## Source records:

(* ===== verification/XtreamSpec.v ===== *)
(** * What the Xtream parsers promise

    Every record of a response is read or reported, the texts and the intervals
    that are kept are within their bounds, and no field that names a credential
    is kept of an account. *)
From Stdlib Require Import ZArith Lia Floats.SpecFloat.
From stdpp Require Import base numbers option strings.
From stdpp Require Import list gmap.
From S2P Require Import Prelude Pacing Text Hls M3u M3uSpec Events EventGuide Settings Xtream.
Open Scope Z_scope.
Open Scope relay_scope.

(** A document after some records: each is kept, or skipped with an error. *)
Record Counts {T} (bytes seen done : Z) (d : XtreamDocument T) : Prop := {
  counts_bytes : bytes_read (xt_stats d) = bytes;
  counts_seen : records_seen (xt_stats d) = seen;
  counts_done : records_emitted (xt_stats d) + records_skipped (xt_stats d) = done;
  counts_records : records_emitted (xt_stats d) = zlen (xt_records d);
  counts_errors : errors (xt_stats d) = records_skipped (xt_stats d);
  counts_diagnostics : zlen (xt_diagnostics d) = warnings (xt_stats d) + errors (xt_stats d);
}.

Section Counting.
Context {T : Type}.

Lemma new_document_counts bytes seen : Counts bytes seen 0 (@new_document T bytes seen).
Proof. by constructor. Qed.
Lemma skip_record_counts bytes seen done (d : XtreamDocument T) : Counts bytes seen done d -> Counts bytes seen (done + 1) (skip_record d).
Proof. intros []. constructor; cbn; rewrite ?zlen_app; change (zlen [_]) with 1; try done; lia. Qed.
Lemma push_warning_counts bytes seen done (d : XtreamDocument T) : Counts bytes seen done d -> Counts bytes seen done (push_warning d).
Proof. intros []. constructor; cbn; rewrite ?zlen_app; change (zlen [_]) with 1; try done; lia. Qed.
Lemma emit_record_counts bytes seen done (d : XtreamDocument T) r : Counts bytes seen done d -> Counts bytes seen (done + 1) (emit_record d r).
Proof. intros []. constructor; cbn; rewrite ?zlen_app; change (zlen [_]) with 1; try done; lia. Qed.

(** A property of the records and the counts, over the loop. *)
Lemma each_value_spec (step : XtreamDocument T -> Value -> result (XtreamDocument T) ParseError) (P : T -> Prop) bytes seen :
  (forall done d value d', Counts bytes seen done d -> Forall P (xt_records d) -> step d value = Ok d' ->
     Counts bytes seen (done + 1) d' /\ Forall P (xt_records d')) ->
  forall values done d d', Counts bytes seen done d -> Forall P (xt_records d) -> each_value step d values = Ok d' ->
    Counts bytes seen (done + zlen values) d' /\ Forall P (xt_records d').
Proof.
  intros Hstep. induction values as [|value values IH]; intros done d d' Hd HP; cbn [each_value].
  { intros [= <-]. change (zlen []) with 0. by rewrite Z.add_0_r. }
  destruct (step d value) as [d1|] eqn:Es; [|done]. cbn. intros Hrun. destruct (Hstep _ _ _ _ Hd HP Es) as [Hd1 HP1].
  replace (done + zlen (value :: values)) with (done + 1 + zlen values) by (unfold zlen; cbn; lia). by eapply IH.
Qed.
End Counting.
#[export] Hint Resolve skip_record_counts push_warning_counts emit_record_counts : relay.

Section Spec.
Context {Url : Type} `{Urls Url} {Tz : Type} `{Chrono Tz}.
Context (json_from_slice : bytes -> option Value) (float_text : spec_float -> text).
Context (base64_decode base64_decode_no_pad : text -> option bytes) (parse_rfc3339 : text -> option Z).

Lemma emit_both {T} (P : T -> Prop) bytes seen done (d : XtreamDocument T) r :
  Counts bytes seen done d -> Forall P (xt_records d) -> P r ->
  Counts bytes seen (done + 1) (emit_record d r) /\ Forall P (xt_records (emit_record d r)).
Proof. intros Hd HP Hr. split; [by apply emit_record_counts|]. cbn. apply Forall_app. by split; [|constructor]. Qed.
Lemma skip_both {T} (P : T -> Prop) bytes seen done (d : XtreamDocument T) :
  Counts bytes seen done d -> Forall P (xt_records d) ->
  Counts bytes seen (done + 1) (skip_record d) /\ Forall P (xt_records (skip_record d)).
Proof. intros Hd HP. split; [by apply skip_record_counts|done]. Qed.

Lemma unix_time_keeps {T} bytes seen done value (d d' : XtreamDocument T) t :
  optional_unix_time (Tz := Tz) value d = (d', t) -> Counts bytes seen done d -> Counts bytes seen done d' /\ xt_records d' = xt_records d.
Proof.
  unfold optional_unix_time. intros Hrun Hd. repeat case_match; simplify_eq; split; try done. by apply push_warning_counts.
Qed.
Lemma stream_icon_keeps {T} bytes seen done object (d d' : XtreamDocument T) (icon : option Url) :
  stream_icon float_text object d = (d', icon) -> Counts bytes seen done d -> Counts bytes seen done d' /\ xt_records d' = xt_records d.
Proof.
  unfold stream_icon. intros Hrun Hd. repeat case_match; simplify_eq; split; try done. by apply push_warning_counts.
Qed.

(** What the records of each kind satisfy. *)
Definition category_ok (limits : ParseLimits) (c : XtreamCategory) : Prop :=
  utf8_len (xc_id c) <= max_text_bytes limits /\ utf8_len (xc_name c) <= max_text_bytes limits.
Definition stream_ok (limits : ParseLimits) (s : XtreamLiveStream Url) : Prop :=
  0 <= xl_stream_id s <= u64_max /\ utf8_len (xl_name s) <= max_text_bytes limits.
Definition listing_ok (limits : ParseLimits) (e : XtreamShortEpgEntry) : Prop :=
  xs_start e < xs_stop e /\ utf8_len (xs_title e) <= max_text_bytes limits /\ utf8_len (xs_description e) <= max_text_bytes limits.

Lemma category_step_ok limits bytes seen done d value d' :
  Counts bytes seen done d -> Forall (category_ok limits) (xt_records d) -> category_step float_text limits d value = Ok d' ->
  Counts bytes seen (done + 1) d' /\ Forall (category_ok limits) (xt_records d').
Proof.
  intros Hd HP. unfold category_step. destruct (as_object value); [|by intros [= <-]; apply skip_both].
  destruct (scalar_field _ _ _) as [id|]; [|by intros [= <-]; apply skip_both].
  destruct (scalar_field _ _ _) as [name|]; [|by intros [= <-]; apply skip_both].
  destruct (_ || _) eqn:Hlen; [done|]. apply orb_false_iff in Hlen as [Hid Hname]. intros [= <-]. apply emit_both; [done..|].
  split; cbn; lia.
Qed.

Lemma parse_unsigned_bounds max s n : parse_unsigned max s = Some n -> 0 <= n <= max.
Proof.
  unfold parse_unsigned, parse_digits. destruct (_ || _); [done|]. intros Hn. apply checked_inv in Hn as [-> Hn]. lia.
Qed.

Lemma u64ish_bounds value n : u64ish value = Some n -> 0 <= n <= u64_max.
Proof.
  unfold u64ish. destruct value as [[]|]; cbn; try done.
  - case_match eqn:E; [|done]. intros [= <-]. lia.
  - intros Hn. by apply parse_unsigned_bounds in Hn.
Qed.

Lemma stream_step_ok limits bytes seen done d value d' :
  Counts bytes seen done d -> Forall (stream_ok limits) (xt_records d) -> stream_step (Tz := Tz) float_text limits d value = Ok d' ->
  Counts bytes seen (done + 1) d' /\ Forall (stream_ok limits) (xt_records d').
Proof.
  intros Hd HP. unfold stream_step. destruct (as_object value); [|by intros [= <-]; apply skip_both].
  destruct (u64ish _) as [id|] eqn:Hid; [|by intros [= <-]; apply skip_both].
  destruct (scalar_field _ _ _) as [name|]; [|by intros [= <-]; apply skip_both].
  destruct (Z.ltb_spec (max_text_bytes limits) (utf8_len name)); [done|].
  destruct (stream_icon _ _ _) as [d1 icon] eqn:Hicon. destruct (optional_unix_time _ d1) as [d2 added] eqn:Hadded. intros [= <-].
  eapply stream_icon_keeps in Hicon as [Hd1 Hr1]; [|done]. eapply unix_time_keeps in Hadded as [Hd2 Hr2]; [|done].
  apply emit_both; [done|by rewrite Hr2, Hr1|]. split; [by eapply u64ish_bounds|done].
Qed.

Lemma decoded_text_bound value maximum s :
  0 <= maximum -> decoded_text float_text base64_decode base64_decode_no_pad value maximum = Ok s -> utf8_len s <= maximum.
Proof.
  intros Hm. unfold decoded_text. destruct (value ≫= _) as [raw|]; [|by intros [= <-]].
  destruct (_ <? _); [done|]. case_match eqn:Hle; [done|]. intros [= <-]. lia.
Qed.

Lemma listing_step_ok limits timezone bytes seen done d value d' :
  0 <= max_text_bytes limits ->
  Counts bytes seen done d -> Forall (listing_ok limits) (xt_records d) ->
  listing_step (Tz := Tz) float_text base64_decode base64_decode_no_pad parse_rfc3339 limits timezone d value = Ok d' ->
  Counts bytes seen (done + 1) d' /\ Forall (listing_ok limits) (xt_records d').
Proof.
  intros Hm Hd HP. unfold listing_step. destruct (as_object value); [|by intros [= <-]; apply skip_both].
  destruct (parse_listing_time _ _ _) as [start|]; [|by intros [= <-]; apply skip_both].
  destruct (parse_listing_time _ _ _) as [stop|]; [|by intros [= <-]; apply skip_both].
  destruct (Z.leb_spec stop start); [by intros [= <-]; apply skip_both|].
  destruct (decoded_text _ _ _ _ _) as [title|] eqn:Ht; [|done]. cbn [result_bind].
  destruct (decoded_text _ _ _ (get_field _ "description") _) as [description|] eqn:Hdesc; [|done]. cbn [result_bind]. intros [= <-].
  apply emit_both; [done..|]. split_and!; cbn; [done|by eapply decoded_text_bound|by eapply decoded_text_bound].
Qed.

(** A document in which every record is accounted for. *)
Definition accounts {T} (P : T -> Prop) (limits : ParseLimits) (d : XtreamDocument T) : Prop :=
  let s := xt_stats d in
  records_seen s = records_emitted s + records_skipped s /\ records_seen s <= max_records limits /\
  records_emitted s = zlen (xt_records d) /\ errors s = records_skipped s /\
  zlen (xt_diagnostics d) = warnings s + errors s /\ bytes_read s <= max_input_bytes limits /\ Forall P (xt_records d).

Lemma read_json_bound reader limits value n : read_json json_from_slice reader limits = Ok (value, n) -> n <= max_input_bytes limits.
Proof.
  unfold read_json. destruct (read_limited _ _) as [b|]; [|done]. destruct (Z.ltb_spec (max_input_bytes limits) (zlen b)); [done|].
  destruct (json_from_slice b); [|done]. by intros [= _ <-].
Qed.

Lemma accounts_of {T} (P : T -> Prop) limits step values bytes (d : XtreamDocument T) :
  (forall bytes seen done d value d', Counts bytes seen done d -> Forall P (xt_records d) -> step d value = Ok d' ->
     Counts bytes seen (done + 1) d' /\ Forall P (xt_records d')) ->
  bytes <= max_input_bytes limits -> ensure_record_limit (zlen values) (max_records limits) = Ok tt ->
  each_value step (new_document bytes (zlen values)) values = Ok d -> accounts P limits d.
Proof.
  intros Hstep Hb Hlimit Hrun. unfold ensure_record_limit in Hlimit.
  destruct (Z.ltb_spec (max_records limits) (zlen values)); [done|].
  destruct (each_value_spec step P bytes (zlen values) (Hstep bytes (zlen values)) _ 0 _ _
              (new_document_counts bytes (zlen values)) (Forall_nil_2 _) Hrun) as [[] HP].
  unfold accounts. split_and!; try done; lia.
Qed.

Abbreviation live_categories := (parse_xtream_live_categories json_from_slice float_text).
Abbreviation live_streams := (parse_xtream_live_streams (Tz := Tz) (Url := Url) json_from_slice float_text).
Abbreviation short_epg :=
  (parse_xtream_short_epg_in_timezone (Tz := Tz) json_from_slice float_text base64_decode base64_decode_no_pad parse_rfc3339).

(** Every record of a response is read, or skipped with an error that is
    reported; a response with too many records is refused; and the records that
    are read have texts within the limit, identifiers in the range of the
    machine, and a start before their end. *)
Theorem xtream_accounts reader limits timezone :
  0 <= max_text_bytes limits ->
  (forall d, live_categories reader limits = Ok d -> accounts (category_ok limits) limits d) /\
  (forall d, live_streams reader limits = Ok d -> accounts (stream_ok limits) limits d) /\
  (forall d, short_epg reader limits timezone = Ok d -> accounts (listing_ok limits) limits d).
Proof.
  intros Hm. split_and!; intros d.
  - unfold parse_xtream_live_categories. destruct (read_json _ _ _) as [[value n]|] eqn:Hr; [|done]. cbn [result_bind fst snd].
    destruct (as_array value) as [values|]; [|done]. destruct (ensure_record_limit _ _) as [[]|] eqn:Hl; [|done]. cbn [result_bind].
    apply accounts_of; [by intros; eapply category_step_ok|by eapply read_json_bound|done].
  - unfold parse_xtream_live_streams. destruct (read_json _ _ _) as [[value n]|] eqn:Hr; [|done]. cbn [result_bind fst snd].
    destruct (as_array value) as [values|]; [|done]. destruct (ensure_record_limit _ _) as [[]|] eqn:Hl; [|done]. cbn [result_bind].
    apply accounts_of; [by intros; eapply stream_step_ok|by eapply read_json_bound|done].
  - unfold parse_xtream_short_epg_in_timezone. destruct (tz_from_str _) as [tz|]; [|done].
    destruct (read_json _ _ _) as [[value n]|] eqn:Hr; [|done]. cbn [result_bind fst snd].
    destruct (_ ≫= _) as [values|]; [|done]. destruct (ensure_record_limit _ _) as [[]|] eqn:Hl; [|done]. cbn [result_bind].
    apply accounts_of; [by intros; eapply listing_step_ok|by eapply read_json_bound|done].
Qed.

(** *** Credentials *)

Lemma public_fields_ok prefix fields max_text metadata (P : text -> Prop) :
  map_Forall (fun k s => P k /\ utf8_len s <= max_text) metadata ->
  (forall key, names_credential key = false -> known_auth_key key = false -> P (str prefix ++ str "." ++ key)) ->
  map_Forall (fun k s => P k /\ utf8_len s <= max_text) (public_fields float_text prefix fields max_text metadata).
Proof.
  intros Hm HP. unfold public_fields. revert metadata Hm. induction fields as [|[key value] fields IH]; intros metadata Hm; [done|].
  cbn [foldl]. apply IH. destruct (names_credential key) eqn:Hn; [done|]. destruct (known_auth_key key) eqn:Hk; [done|]. cbn [orb].
  destruct (scalar_string _ value) as [s|]; [|done]. destruct (Z.leb_spec (utf8_len s) max_text); [|done].
  apply map_Forall_insert_2; [|done]. split; [by apply HP|done].
Qed.

(** The fields of an account that are kept do not name a credential. *)
Theorem account_without_credentials reader limits d :
  parse_xtream_auth (Tz := Tz) (Url := Url) json_from_slice float_text reader limits = Ok d ->
  exists account, xt_records d = [account] /\
    map_Forall (fun k s => (exists prefix key, prefix ∈ ["user"; "server"]%string /\ k = str prefix ++ str "." ++ key /\
                              names_credential key = false /\ known_auth_key key = false) /\
                           utf8_len s <= max_text_bytes limits) (xa_metadata account).
Proof.
  unfold parse_xtream_auth. destruct (read_json _ _ _) as [[value n]|] eqn:Hr; [|done]. cbn [result_bind fst snd].
  destruct (as_object value) as [object|]; [|done]. destruct (_ ≫= as_object) as [user|]; [|done].
  set (server := get_field object "server_info" ≫= as_object).
  destruct (optional_unix_time _ _) as [d1 expiration] eqn:He.
  destruct (match server with Some _ => _ | None => _ end) as [d2 timestamp] eqn:Hs.
  destruct (optional_bounded_string _ _ _) as [status|]; [|done]. cbn [result_bind]. intros [= <-].
  assert (xt_records d2 = []) as Hnone.
  { eapply unix_time_keeps in He as [Hd1 Hr1]; [|apply new_document_counts]. destruct server as [fields|].
    - eapply unix_time_keeps in Hs as [_ Hr2]; [|done]. by rewrite Hr2, Hr1.
    - by injection Hs as <- <-. }
  eexists. cbn [emit_record xt_records]. rewrite Hnone. split; [done|]. cbn [xa_metadata].
  set (P := fun k => exists prefix key, prefix ∈ ["user"; "server"]%string /\ k = str prefix ++ str "." ++ key /\
                       names_credential key = false /\ known_auth_key key = false).
  assert (map_Forall (fun k s => P k /\ utf8_len s <= max_text_bytes limits)
            (public_fields float_text "user" user (max_text_bytes limits) ∅)) as Huser.
  { apply public_fields_ok; [apply map_Forall_empty|]. intros key ? ?. exists "user"%string, key. split_and!; try done. by left. }
  destruct server as [fields|]; [|done]. apply public_fields_ok; [done|]. intros key ? ?. exists "server"%string, key.
  split_and!; try done. right. by left.
Qed.
End Spec.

## Task prompt:
Only the lines from the start of the data to the line holding "Open Scope relay_scope." are wanted; return them exactly, both ends included.

## Problem solution:
(* ===== verification/XtreamSpec.v ===== *)
(** * What the Xtream parsers promise

    Every record of a response is read or reported, the texts and the intervals
    that are kept are within their bounds, and no field that names a credential
    is kept of an account. *)
From Stdlib Require Import ZArith Lia Floats.SpecFloat.
From stdpp Require Import base numbers option strings.
From stdpp Require Import list gmap.
From S2P Require Import Prelude Pacing Text Hls M3u M3uSpec Events EventGuide Settings Xtream.
Open Scope Z_scope.
Open Scope relay_scope.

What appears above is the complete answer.